» AIM OF THE TASK: Reproduce each line of the entries that carries "msgDb".

» DATA UNDER STUDY:

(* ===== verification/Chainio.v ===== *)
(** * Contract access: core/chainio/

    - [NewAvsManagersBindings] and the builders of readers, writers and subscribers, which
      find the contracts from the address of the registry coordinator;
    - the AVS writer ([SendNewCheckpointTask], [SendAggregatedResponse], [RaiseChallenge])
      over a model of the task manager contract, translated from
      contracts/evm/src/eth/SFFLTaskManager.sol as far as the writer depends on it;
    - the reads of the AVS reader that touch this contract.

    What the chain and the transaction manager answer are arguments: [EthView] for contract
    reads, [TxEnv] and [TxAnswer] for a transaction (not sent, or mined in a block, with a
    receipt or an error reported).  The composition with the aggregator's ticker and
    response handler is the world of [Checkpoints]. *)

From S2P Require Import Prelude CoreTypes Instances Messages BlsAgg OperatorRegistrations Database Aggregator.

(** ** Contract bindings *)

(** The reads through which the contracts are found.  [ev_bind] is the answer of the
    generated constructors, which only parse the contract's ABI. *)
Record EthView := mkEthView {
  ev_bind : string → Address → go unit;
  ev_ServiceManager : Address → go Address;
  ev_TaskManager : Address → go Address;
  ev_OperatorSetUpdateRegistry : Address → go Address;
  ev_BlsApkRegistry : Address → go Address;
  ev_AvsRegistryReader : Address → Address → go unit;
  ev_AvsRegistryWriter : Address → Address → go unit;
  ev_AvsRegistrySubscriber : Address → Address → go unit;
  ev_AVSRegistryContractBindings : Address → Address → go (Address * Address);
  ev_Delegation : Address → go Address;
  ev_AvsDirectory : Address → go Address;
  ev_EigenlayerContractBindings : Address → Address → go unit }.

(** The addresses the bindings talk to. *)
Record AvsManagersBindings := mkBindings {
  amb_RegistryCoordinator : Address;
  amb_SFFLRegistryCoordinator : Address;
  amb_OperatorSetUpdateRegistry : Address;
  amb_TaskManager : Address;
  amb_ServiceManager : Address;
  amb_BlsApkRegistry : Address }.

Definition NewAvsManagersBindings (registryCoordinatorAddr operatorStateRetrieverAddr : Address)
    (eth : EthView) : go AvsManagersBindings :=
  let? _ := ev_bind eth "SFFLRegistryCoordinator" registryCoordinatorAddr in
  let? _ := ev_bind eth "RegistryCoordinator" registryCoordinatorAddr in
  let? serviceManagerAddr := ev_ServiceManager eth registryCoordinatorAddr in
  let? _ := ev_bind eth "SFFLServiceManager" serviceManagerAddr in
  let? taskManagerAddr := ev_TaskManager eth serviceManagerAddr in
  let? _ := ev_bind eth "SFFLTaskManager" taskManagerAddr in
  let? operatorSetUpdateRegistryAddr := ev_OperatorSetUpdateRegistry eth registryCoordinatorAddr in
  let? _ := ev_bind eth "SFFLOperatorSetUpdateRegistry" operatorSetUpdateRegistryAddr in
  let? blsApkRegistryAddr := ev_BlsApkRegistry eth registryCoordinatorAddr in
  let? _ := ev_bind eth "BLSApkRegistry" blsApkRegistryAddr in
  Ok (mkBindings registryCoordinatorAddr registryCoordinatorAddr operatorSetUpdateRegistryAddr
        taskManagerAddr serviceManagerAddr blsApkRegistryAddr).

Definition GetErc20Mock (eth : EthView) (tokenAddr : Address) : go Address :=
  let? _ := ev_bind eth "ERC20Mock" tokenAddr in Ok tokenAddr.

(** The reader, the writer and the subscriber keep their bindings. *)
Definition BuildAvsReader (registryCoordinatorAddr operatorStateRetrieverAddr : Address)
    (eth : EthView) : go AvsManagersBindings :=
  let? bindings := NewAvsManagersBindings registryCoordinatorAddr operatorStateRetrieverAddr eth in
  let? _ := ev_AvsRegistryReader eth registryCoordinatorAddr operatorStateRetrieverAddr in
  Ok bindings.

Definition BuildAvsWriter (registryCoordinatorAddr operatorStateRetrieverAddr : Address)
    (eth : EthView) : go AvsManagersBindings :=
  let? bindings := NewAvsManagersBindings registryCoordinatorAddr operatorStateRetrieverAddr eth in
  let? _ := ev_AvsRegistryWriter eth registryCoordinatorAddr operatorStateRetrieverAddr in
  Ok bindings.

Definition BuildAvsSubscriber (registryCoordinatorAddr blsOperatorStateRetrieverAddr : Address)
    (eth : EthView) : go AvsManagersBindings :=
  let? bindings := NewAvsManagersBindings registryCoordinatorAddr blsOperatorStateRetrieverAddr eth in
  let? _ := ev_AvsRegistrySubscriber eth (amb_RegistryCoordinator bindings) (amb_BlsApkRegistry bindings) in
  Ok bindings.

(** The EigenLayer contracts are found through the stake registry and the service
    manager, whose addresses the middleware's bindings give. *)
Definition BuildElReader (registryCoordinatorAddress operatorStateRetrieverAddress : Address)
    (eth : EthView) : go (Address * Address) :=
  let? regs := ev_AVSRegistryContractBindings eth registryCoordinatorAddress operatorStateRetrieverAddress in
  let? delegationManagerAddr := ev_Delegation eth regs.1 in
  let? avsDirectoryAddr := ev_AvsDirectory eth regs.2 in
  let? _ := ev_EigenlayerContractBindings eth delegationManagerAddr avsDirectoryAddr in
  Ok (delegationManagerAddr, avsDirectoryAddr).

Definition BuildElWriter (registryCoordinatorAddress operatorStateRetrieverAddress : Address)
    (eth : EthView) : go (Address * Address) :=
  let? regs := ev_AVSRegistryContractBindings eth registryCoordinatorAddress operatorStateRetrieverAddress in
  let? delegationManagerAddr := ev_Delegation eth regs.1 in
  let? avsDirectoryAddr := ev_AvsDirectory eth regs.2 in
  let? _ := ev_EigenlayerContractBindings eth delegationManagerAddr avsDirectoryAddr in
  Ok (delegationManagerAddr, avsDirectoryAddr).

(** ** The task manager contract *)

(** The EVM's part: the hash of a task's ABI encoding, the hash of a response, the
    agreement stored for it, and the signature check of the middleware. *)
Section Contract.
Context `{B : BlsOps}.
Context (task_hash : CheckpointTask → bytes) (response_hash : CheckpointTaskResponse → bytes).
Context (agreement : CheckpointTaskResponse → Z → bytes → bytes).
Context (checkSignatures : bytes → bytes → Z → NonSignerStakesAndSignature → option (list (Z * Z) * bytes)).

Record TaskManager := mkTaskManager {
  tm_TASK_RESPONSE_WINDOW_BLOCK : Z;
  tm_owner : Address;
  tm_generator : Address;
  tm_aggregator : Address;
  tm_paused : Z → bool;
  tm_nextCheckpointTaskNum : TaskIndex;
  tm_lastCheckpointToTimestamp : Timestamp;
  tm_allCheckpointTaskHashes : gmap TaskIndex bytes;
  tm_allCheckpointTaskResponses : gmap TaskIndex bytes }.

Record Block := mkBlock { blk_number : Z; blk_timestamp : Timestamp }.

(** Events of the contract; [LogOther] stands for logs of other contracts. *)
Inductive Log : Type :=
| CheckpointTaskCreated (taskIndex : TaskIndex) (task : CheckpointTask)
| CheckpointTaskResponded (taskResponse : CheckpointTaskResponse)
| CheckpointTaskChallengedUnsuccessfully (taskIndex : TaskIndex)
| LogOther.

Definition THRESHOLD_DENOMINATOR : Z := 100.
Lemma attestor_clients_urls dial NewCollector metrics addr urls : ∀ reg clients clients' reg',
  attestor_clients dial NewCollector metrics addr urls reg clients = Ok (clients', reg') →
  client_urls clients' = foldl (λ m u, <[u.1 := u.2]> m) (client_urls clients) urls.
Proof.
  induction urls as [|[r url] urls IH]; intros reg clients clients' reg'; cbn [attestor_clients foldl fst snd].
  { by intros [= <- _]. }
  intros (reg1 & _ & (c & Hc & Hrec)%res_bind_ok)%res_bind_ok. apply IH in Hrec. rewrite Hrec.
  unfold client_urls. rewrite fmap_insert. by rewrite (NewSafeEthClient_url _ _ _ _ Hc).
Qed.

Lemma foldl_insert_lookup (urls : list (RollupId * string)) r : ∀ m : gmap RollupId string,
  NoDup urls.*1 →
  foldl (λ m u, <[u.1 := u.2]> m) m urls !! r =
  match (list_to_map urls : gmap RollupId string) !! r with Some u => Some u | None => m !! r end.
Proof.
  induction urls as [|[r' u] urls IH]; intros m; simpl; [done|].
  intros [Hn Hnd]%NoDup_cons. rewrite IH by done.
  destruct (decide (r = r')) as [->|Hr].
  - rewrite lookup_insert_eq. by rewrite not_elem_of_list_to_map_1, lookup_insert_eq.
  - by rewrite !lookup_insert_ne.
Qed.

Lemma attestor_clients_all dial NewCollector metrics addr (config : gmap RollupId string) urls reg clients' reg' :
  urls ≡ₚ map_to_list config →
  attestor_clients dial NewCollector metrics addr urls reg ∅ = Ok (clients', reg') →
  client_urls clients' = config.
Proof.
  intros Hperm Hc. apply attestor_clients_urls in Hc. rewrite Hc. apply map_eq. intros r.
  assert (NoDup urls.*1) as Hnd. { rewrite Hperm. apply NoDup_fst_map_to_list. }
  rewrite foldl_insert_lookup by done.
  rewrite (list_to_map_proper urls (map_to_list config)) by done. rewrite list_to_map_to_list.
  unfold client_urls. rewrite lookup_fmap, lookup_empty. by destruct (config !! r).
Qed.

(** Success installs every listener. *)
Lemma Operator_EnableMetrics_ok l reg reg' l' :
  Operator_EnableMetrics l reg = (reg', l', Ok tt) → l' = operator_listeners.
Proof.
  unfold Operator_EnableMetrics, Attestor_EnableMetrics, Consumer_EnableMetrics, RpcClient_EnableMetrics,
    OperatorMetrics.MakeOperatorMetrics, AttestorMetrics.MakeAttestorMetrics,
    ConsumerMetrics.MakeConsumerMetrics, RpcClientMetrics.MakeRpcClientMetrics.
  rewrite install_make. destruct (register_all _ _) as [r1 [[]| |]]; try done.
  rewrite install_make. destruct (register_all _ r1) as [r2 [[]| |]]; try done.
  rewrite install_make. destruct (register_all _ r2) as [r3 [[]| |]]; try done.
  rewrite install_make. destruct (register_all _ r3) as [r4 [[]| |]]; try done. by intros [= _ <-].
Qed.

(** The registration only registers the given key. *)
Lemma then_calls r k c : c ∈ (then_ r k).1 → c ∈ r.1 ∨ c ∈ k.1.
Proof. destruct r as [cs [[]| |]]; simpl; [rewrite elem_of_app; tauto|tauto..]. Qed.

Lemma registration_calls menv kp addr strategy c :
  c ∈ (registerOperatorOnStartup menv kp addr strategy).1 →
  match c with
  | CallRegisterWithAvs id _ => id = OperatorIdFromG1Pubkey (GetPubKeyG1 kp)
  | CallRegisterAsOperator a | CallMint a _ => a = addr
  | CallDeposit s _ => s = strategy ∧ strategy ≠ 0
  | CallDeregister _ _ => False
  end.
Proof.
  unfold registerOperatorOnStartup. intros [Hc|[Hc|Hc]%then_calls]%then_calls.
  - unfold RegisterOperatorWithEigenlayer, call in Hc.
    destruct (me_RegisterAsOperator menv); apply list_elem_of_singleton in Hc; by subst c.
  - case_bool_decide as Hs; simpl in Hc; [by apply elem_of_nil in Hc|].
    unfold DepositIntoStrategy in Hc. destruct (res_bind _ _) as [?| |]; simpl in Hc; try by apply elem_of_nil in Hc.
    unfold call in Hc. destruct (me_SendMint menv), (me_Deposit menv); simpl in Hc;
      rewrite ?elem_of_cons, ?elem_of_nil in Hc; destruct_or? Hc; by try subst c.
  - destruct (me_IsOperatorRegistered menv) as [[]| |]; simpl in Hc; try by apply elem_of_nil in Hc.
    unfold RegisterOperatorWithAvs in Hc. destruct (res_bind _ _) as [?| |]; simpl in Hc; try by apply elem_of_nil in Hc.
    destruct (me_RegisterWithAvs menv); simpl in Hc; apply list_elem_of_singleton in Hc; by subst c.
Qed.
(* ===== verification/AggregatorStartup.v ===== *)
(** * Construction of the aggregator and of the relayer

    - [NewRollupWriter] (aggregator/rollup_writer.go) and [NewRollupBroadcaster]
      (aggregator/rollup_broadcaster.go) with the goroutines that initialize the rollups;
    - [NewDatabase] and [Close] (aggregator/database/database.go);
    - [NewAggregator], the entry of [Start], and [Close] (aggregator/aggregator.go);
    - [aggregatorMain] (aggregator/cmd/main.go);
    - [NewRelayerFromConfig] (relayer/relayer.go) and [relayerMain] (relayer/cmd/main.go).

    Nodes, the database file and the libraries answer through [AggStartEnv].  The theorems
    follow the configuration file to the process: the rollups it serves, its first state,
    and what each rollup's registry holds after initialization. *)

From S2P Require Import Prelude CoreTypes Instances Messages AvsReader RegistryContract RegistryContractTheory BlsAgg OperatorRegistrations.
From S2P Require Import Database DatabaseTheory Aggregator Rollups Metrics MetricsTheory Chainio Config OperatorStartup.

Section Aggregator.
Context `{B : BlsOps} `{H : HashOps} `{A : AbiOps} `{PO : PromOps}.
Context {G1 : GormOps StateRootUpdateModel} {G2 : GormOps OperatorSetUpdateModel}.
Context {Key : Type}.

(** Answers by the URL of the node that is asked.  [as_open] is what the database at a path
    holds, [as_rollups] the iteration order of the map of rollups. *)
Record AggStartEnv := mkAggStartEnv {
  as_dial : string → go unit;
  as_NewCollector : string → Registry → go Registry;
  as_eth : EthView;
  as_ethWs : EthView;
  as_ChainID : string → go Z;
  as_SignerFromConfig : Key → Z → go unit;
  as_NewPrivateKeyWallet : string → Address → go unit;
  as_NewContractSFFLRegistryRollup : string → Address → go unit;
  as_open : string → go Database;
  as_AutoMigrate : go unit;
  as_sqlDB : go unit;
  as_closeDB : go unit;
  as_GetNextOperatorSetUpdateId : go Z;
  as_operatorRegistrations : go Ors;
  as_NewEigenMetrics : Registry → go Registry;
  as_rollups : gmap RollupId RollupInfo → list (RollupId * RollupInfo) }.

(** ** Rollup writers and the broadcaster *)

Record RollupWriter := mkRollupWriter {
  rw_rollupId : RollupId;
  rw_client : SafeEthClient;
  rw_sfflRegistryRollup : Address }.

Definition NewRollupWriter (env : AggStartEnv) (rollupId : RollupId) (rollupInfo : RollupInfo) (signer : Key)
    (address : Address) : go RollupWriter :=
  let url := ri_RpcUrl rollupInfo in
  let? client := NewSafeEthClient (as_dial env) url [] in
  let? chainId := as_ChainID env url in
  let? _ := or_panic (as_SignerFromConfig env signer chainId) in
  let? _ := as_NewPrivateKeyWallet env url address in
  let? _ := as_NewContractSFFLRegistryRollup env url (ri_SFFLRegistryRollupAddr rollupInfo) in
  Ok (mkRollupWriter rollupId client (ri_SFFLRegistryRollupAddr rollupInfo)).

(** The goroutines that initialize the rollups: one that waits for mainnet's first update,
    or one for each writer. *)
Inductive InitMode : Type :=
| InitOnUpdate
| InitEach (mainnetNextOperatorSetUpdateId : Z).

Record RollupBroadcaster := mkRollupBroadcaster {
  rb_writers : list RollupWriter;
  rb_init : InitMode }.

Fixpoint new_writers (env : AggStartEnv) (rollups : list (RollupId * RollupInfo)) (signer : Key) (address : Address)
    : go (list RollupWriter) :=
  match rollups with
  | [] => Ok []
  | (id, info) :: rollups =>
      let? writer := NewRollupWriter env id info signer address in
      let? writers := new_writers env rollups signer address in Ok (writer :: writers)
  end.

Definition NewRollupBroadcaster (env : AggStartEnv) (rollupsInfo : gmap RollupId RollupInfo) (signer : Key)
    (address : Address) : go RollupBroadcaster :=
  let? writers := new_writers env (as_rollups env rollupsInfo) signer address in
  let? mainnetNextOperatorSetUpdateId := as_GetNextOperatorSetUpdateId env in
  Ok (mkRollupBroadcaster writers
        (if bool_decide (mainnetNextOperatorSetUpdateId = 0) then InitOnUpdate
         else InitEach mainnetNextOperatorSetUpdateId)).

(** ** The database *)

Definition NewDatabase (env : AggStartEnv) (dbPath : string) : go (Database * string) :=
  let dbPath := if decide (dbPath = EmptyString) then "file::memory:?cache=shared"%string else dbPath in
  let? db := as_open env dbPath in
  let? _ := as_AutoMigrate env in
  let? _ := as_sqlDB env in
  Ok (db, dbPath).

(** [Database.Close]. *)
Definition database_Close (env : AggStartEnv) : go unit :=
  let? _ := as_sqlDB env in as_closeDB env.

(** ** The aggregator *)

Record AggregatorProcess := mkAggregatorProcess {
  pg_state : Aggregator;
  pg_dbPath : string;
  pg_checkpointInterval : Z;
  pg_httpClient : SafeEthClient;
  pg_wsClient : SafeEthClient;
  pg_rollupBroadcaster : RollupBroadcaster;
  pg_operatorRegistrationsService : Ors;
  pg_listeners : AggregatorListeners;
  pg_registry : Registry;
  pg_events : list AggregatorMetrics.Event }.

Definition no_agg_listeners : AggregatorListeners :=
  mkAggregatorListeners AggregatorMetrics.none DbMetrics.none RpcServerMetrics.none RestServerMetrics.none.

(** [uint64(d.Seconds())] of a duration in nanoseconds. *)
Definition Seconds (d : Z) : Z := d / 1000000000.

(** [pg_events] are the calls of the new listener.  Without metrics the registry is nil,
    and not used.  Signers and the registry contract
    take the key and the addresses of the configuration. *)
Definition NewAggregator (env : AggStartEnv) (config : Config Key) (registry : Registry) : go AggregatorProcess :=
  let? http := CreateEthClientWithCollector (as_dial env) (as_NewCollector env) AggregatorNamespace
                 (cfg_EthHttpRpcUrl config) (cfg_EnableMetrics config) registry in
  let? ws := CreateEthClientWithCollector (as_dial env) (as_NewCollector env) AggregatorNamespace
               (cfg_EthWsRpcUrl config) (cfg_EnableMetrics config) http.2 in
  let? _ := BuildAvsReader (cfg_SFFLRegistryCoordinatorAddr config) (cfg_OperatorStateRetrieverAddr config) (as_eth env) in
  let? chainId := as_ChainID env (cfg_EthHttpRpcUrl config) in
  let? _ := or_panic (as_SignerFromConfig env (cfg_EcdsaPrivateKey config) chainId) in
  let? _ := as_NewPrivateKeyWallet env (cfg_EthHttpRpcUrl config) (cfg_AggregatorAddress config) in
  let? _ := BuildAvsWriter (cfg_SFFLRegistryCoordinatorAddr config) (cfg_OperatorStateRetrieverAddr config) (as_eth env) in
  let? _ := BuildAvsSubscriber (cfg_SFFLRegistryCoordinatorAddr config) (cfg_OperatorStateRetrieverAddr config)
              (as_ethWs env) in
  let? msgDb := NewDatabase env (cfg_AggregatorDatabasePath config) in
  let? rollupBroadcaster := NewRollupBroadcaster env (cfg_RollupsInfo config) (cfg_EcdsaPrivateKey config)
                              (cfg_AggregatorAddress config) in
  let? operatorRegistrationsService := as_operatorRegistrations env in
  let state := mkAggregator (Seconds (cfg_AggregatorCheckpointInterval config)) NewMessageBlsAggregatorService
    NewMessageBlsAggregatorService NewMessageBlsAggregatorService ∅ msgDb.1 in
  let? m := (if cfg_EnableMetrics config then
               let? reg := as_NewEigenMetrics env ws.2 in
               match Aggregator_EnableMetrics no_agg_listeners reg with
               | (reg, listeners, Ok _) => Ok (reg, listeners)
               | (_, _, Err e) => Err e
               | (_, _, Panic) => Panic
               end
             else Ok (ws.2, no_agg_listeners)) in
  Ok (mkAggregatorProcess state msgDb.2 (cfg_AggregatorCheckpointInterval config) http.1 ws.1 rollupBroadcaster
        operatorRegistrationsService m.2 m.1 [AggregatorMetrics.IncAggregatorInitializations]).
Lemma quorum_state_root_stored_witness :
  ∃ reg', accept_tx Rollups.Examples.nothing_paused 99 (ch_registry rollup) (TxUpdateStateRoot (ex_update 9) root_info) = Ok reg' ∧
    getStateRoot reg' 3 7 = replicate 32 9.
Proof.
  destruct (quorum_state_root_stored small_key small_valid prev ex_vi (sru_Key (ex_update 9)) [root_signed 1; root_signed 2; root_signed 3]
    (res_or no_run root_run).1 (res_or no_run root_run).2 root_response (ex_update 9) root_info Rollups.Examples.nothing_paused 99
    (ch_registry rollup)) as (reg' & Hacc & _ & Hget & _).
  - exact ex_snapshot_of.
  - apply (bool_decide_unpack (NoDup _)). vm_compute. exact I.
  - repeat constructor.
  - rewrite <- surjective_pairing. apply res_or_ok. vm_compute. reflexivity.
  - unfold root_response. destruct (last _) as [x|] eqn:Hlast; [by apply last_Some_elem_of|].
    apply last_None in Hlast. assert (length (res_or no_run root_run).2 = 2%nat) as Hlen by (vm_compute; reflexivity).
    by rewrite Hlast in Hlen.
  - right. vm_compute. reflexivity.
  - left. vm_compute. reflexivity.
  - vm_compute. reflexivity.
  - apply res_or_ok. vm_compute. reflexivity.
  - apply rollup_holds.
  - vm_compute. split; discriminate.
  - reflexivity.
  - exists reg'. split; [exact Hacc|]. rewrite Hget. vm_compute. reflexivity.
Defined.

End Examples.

» OUTPUT:
  let? msgDb := NewDatabase env (cfg_AggregatorDatabasePath config) in
    NewMessageBlsAggregatorService NewMessageBlsAggregatorService ∅ msgDb.1 in
  Ok (mkAggregatorProcess state msgDb.2 (cfg_AggregatorCheckpointInterval config) http.1 ws.1 rollupBroadcaster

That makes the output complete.